[Source data — start]

(** * TTS dataset utilities: sampler, distribution report, copy tool

  A shallow embedding of the three Python scripts of the repository
  ([utils/sample_tts_files.py], [utils/audio_distribution.py],
  [copy_samples.py]) and the properties their specification states,
  followed by further properties read off the code.

  Layout: the Python runtime values the scripts manipulate (module [Py]),
  then one module per script holding its functions under their own names,
  then the theorems. *)

From Stdlib Require Import ZArith Ascii String Floats.SpecFloat.
From stdpp Require Import gmap strings list pretty.

Open Scope string_scope.
Open Scope list_scope.
Open Scope Z_scope.

(* ===================================================================== *)
(** * Python runtime values                                                *)
(* ===================================================================== *)

Module Py.

(** A Python [float] is an IEEE 754 binary64 value.  [spec_float] is the
    Standard Library's inductive description of such values (zeros,
    infinities, NaN, finite [(-1)^s * m * 2^e]); the values Python can
    build are the ones with [valid_binary prec emax] = [true]. *)
Abbreviation float := spec_float.

Definition prec : Z := 53.
Definition emax : Z := 1024.

(** [float(z)] for an [int] small enough to convert (the constants of the
    bucket tables all are); round-to-nearest-even as in CPython. *)
Definition float_of_int (z : Z) : float := binary_normalize prec emax z 0 false.

(** [float('inf')] and a NaN. *)
Definition inf : float := S754_infinity false.

(** Comparison operators on floats: every comparison with NaN is [False]. *)
Definition le (a b : float) : bool := SFleb a b.
Definition lt (a b : float) : bool := SFltb a b.
Definition ge (a b : float) : bool := le b a.
Definition eqb (a b : float) : bool := SFeqb a b.

(** [str(z)] of an [int]: its decimal numeral. *)
Definition str_int (z : Z) : string := pretty z.

(** ** Exceptions *)

Inductive exn : Set :=
| ValueError (msg : string)
| OverflowError (msg : string)
| KeyError (key : string)
| OSError (msg : string).

(** [float(z)] as the scripts call it on arbitrary ints: an int too large for
    a binary64 raises. *)
Definition to_float (z : Z) : exn + float :=
  match float_of_int z with
  | S754_infinity _ => inl (OverflowError "int too large to convert to float")
  | f => inr f
  end.

(** [a / b] on two floats with [b] nonzero. *)
Definition truediv (a b : float) : float := SFdiv prec emax a b.

(** ** [int(...)] *)

(** [int(f)] of a float truncates toward zero. *)
Definition trunc (f : float) : exn + Z :=
  match f with
  | S754_zero _ => inr 0
  | S754_infinity _ =>
      inl (OverflowError "cannot convert float infinity to integer")
  | S754_nan => inl (ValueError "cannot convert float NaN to integer")
  | S754_finite s m e => inr (cond_Zopp s (Z.shiftl (Zpos m) e))
  end.

(** [int(s)] of a string, base 10, on ASCII input: surrounding whitespace
    (space, the controls 9 to 13 and 28 to 31) is stripped, one sign is
    allowed, then digits, single underscores allowed between digits.
    (Non-ASCII digits and whitespace, and the digit-count limit of recent
    interpreters, are outside this model.) *)
Definition is_space (a : ascii) : bool :=
  let n := nat_of_ascii a in
  bool_decide (n = 32 ∨ 9 ≤ n ≤ 13 ∨ 28 ≤ n ≤ 31)%nat.

Fixpoint lstrip (s : string) : string :=
  match s with
  | String a s' => if is_space a then lstrip s' else s
  | EmptyString => EmptyString
  end.

Definition strip (s : string) : string :=
  String.rev (lstrip (String.rev (lstrip s))).

Definition digit (a : ascii) : option Z :=
  let n := nat_of_ascii a in
  if bool_decide (48 ≤ n ≤ 57)%nat then Some (Z.of_nat n - 48) else None.

Fixpoint digits (s : string) (acc : Z) (after_digit : bool) : option Z :=
  match s with
  | EmptyString => if after_digit then Some acc else None
  | String a s' =>
      match digit a with
      | Some v => digits s' (10 * acc + v) true
      | None =>
          if bool_decide (a = "_"%char) && after_digit
          then digits s' acc false
          else None
      end
  end.

Definition int_of_str (s : string) : option Z :=
  match strip s with
  | String "+" r => digits r 0 false
  | String "-" r => Z.opp <$> digits r 0 false
  | r => digits r 0 false
  end.

(** ** pandas: cells, rows, frames *)

(** The value [row[col]] of a frame read from CSV: an integer, a float (NaN
    for an empty cell), a boolean or a string. *)
Inductive cell : Set :=
| CInt (z : Z)
| CFloat (f : spec_float)
| CBool (b : bool)
| CStr (s : string).

(** [pd.isna(v)] on a scalar. *)
Definition isna (v : cell) : bool :=
  match v with
  | CFloat S754_nan => true
  | _ => false
  end.

(** [int(v)]. *)
Definition int (v : cell) : exn + Z :=
  match v with
  | CInt z => inr z
  | CBool b => inr (if b then 1 else 0)
  | CFloat f => trunc f
  | CStr s =>
      match int_of_str s with
      | Some z => inr z
      | None => inl (ValueError "invalid literal for int() with base 10")
      end
  end.

(** [str(v)]; the shortest-repr printing of floats is a parameter. *)
Definition str (repr_float : spec_float → string) (v : cell) : string :=
  match v with
  | CInt z => str_int z
  | CFloat f => repr_float f
  | CBool b => if b then "True" else "False"
  | CStr s => s
  end.

(** A row: index labels with their values.  A frame: column labels and,
    for each row, the values [iterrows] yields for it, paired with the
    labels by [iterrows]. *)
Abbreviation Series := (list (string * cell)).

Record DataFrame : Set := { columns : list string; values : list (list cell) }.

Definition iterrows (df : DataFrame) : list Series :=
  (λ vs, zip (columns df) vs) <$> values df.

(** [col in row.index] (also [col in row]) and [row[col]]. *)
Definition series_has (row : Series) (col : string) : bool :=
  bool_decide (col ∈ row.*1).

Fixpoint series_get (row : Series) (col : string) : option cell :=
  match row with
  | [] => None
  | (c, v) :: row' => if decide (c = col) then Some v else series_get row' col
  end.

(** [df.rename(columns={old: new})]. *)
Definition rename (old new : string) (df : DataFrame) : DataFrame :=
  {| columns := (λ c, if decide (c = old) then new else c) <$> columns df;
     values := values df |}.

(** [s.lower()] on ASCII letters. *)
Definition lower_ascii (a : ascii) : ascii :=
  let n := nat_of_ascii a in
  if bool_decide (65 ≤ n ≤ 90)%nat then ascii_of_nat (n + 32) else a.

Fixpoint lower (s : string) : string :=
  match s with
  | EmptyString => EmptyString
  | String a s' => String (lower_ascii a) (lower s')
  end.

(** [s.replace(old, new)] for a one-character [old]. *)
Fixpoint replace (old : ascii) (new : string) (s : string) : string :=
  match s with
  | EmptyString => EmptyString
  | String a s' =>
      if decide (a = old) then new +:+ replace old new s'
      else String a (replace old new s')
  end.

(** ** Dictionaries iterated in insertion order *)

(** [d[k] = v]: replaces the value of an existing key in place, appends a
    new key at the end; [d.values()] lists values in insertion order. *)
Fixpoint dict_set {K V : Type} `{EqDecision K} (k : K) (v : V)
    (d : list (K * V)) : list (K * V) :=
  match d with
  | [] => [(k, v)]
  | (k', v') :: d' =>
      if decide (k' = k) then (k', v) :: d' else (k', v') :: dict_set k v d'
  end.

Definition dict_values {K V : Type} (d : list (K * V)) : list V := d.*2.

(** ** Effects: printing, raising, one mutable object *)

(** A computation reads and updates a state [S] (the random generator, the
    file system), prints lines of type [W], and returns or raises.  What was
    printed before an exception is kept. *)
Definition M (S W A : Type) : Type := S → list W * (exn + A * S).

Definition ret {S W A} (a : A) : M S W A := λ s, ([], inr (a, s)).

Definition bind {S W A B} (m : M S W A) (f : A → M S W B) : M S W B :=
  λ s, match m s with
       | (w, inl e) => (w, inl e)
       | (w, inr (a, s')) => let '(w', r) := f a s' in (w ++ w', r)
       end.

#[global] Instance M_ret {S W} : MRet (M S W) := @ret S W.
#[global] Instance M_bind {S W} : MBind (M S W) := λ A B f m, bind m f.

Definition print {S W} (w : W) : M S W unit := λ s, ([w], inr (tt, s)).
Definition raise {S W A} (e : exn) : M S W A := λ s, ([], inl e).

(** An operation of the outside world on the state. *)
Definition act {S W A} (f : S → exn + A * S) : M S W A := λ s, ([], f s).

(** An operation that only changes the state, or raises. *)
Definition update {S W} (f : S → exn + S) : M S W unit :=
  act (λ s, match f s with
            | inl e => inl e
            | inr s' => inr ((), s')
            end).

Definition lift {S W A} (r : exn + A) : M S W A :=
  match r with
  | inl e => raise e
  | inr a => ret a
  end.

(** A [for] loop that threads the variables it assigns. *)
Fixpoint for_ {S W A B} (l : list A) (body : B → A → M S W B) (acc : B)
    : M S W B :=
  match l with
  | [] => mret acc
  | x :: l' => acc' ← body acc x; for_ l' body acc'
  end.

(** ** [random.Random] *)

(** The generator object: [Random(seed)] and [rng.sample(population, k)] for
    [0 <= k <= len(population)], which returns the chosen list and leaves
    the generator in a new state. *)
Class Random (RNG : Type) : Type := {
  Random_seed : Z → RNG;
  Random_sample : ∀ {A : Type}, RNG → list A → nat → list A * RNG;
}.

(** The documented contract of [sample]: a list of [k] elements chosen from
    the population without replacement (by position). *)
Class RandomSpec (RNG : Type) `{!Random RNG} : Prop :=
  Random_sample_spec :
    ∀ (A : Type) (rng : RNG) (population : list A) (k : nat),
      (k ≤ length population)%nat →
      length (Random_sample rng population k).1 = k ∧
      (Random_sample rng population k).1 ⊆+ population.

Definition sample {RNG W A} `{!Random RNG} (population : list A) (k : Z)
    : M RNG W (list A) :=
  if (k <? 0) || (Z.of_nat (length population) <? k)
  then raise (ValueError "Sample larger than population or is negative")
  else λ rng, ([], inr (Random_sample rng population (Z.to_nat k))).

(** ** The outside world the sampler consults *)

Record World : Type := {
  path_join : string → string → string;            (* os.path.join *)
  path_splitext : string → string * string;        (* os.path.splitext *)
  path_relpath : string → string → string;         (* os.path.relpath *)
  path_isdir : string → bool;                      (* os.path.isdir *)
  walk : string → list (string * list string * list string);  (* os.walk *)
  sf_info : string → string + Z * Z;  (* error text, or frames, samplerate *)
  read_csv : string → exn + DataFrame;             (* pd.read_csv *)
  repr_float : spec_float → string;                (* str(float) *)
  round_float : spec_float → Z → spec_float;       (* round(x, ndigits) *)
}.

[Source data — finish]

Taking the entries from their first line through the line with "Inductive exn : Set", inclusive, restate each line word for word and give nothing else.

(** * TTS dataset utilities: sampler, distribution report, copy tool

  A shallow embedding of the three Python scripts of the repository
  ([utils/sample_tts_files.py], [utils/audio_distribution.py],
  [copy_samples.py]) and the properties their specification states,
  followed by further properties read off the code.

  Layout: the Python runtime values the scripts manipulate (module [Py]),
  then one module per script holding its functions under their own names,
  then the theorems. *)

From Stdlib Require Import ZArith Ascii String Floats.SpecFloat.
From stdpp Require Import gmap strings list pretty.

Open Scope string_scope.
Open Scope list_scope.
Open Scope Z_scope.

(* ===================================================================== *)
(** * Python runtime values                                                *)
(* ===================================================================== *)

Module Py.

(** A Python [float] is an IEEE 754 binary64 value.  [spec_float] is the
    Standard Library's inductive description of such values (zeros,
    infinities, NaN, finite [(-1)^s * m * 2^e]); the values Python can
    build are the ones with [valid_binary prec emax] = [true]. *)
Abbreviation float := spec_float.

Definition prec : Z := 53.
Definition emax : Z := 1024.

(** [float(z)] for an [int] small enough to convert (the constants of the
    bucket tables all are); round-to-nearest-even as in CPython. *)
Definition float_of_int (z : Z) : float := binary_normalize prec emax z 0 false.

(** [float('inf')] and a NaN. *)
Definition inf : float := S754_infinity false.

(** Comparison operators on floats: every comparison with NaN is [False]. *)
Definition le (a b : float) : bool := SFleb a b.
Definition lt (a b : float) : bool := SFltb a b.
Definition ge (a b : float) : bool := le b a.
Definition eqb (a b : float) : bool := SFeqb a b.

(** [str(z)] of an [int]: its decimal numeral. *)
Definition str_int (z : Z) : string := pretty z.

(** ** Exceptions *)

Inductive exn : Set :=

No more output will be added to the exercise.